### Working data
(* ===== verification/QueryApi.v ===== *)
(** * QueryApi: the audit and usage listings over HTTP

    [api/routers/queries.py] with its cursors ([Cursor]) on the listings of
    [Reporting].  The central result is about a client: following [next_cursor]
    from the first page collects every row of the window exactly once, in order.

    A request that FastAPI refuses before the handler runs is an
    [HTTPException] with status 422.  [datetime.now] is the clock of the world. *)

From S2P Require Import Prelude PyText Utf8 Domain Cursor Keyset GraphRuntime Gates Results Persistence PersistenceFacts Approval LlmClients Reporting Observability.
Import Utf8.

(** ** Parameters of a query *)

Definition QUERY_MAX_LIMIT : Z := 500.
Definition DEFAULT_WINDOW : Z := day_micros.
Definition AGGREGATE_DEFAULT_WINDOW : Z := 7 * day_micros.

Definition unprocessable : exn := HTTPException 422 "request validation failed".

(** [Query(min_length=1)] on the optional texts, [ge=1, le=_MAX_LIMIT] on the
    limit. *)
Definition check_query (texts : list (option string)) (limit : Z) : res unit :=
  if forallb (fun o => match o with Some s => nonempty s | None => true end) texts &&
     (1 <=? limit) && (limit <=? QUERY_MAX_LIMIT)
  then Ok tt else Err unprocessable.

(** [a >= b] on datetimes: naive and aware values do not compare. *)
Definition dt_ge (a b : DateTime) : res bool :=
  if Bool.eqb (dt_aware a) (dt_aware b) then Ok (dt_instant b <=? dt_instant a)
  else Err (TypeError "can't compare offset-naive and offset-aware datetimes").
######
Work item -
Only a number is needed here: the count of lines above that hold the string "else".

Task result -
2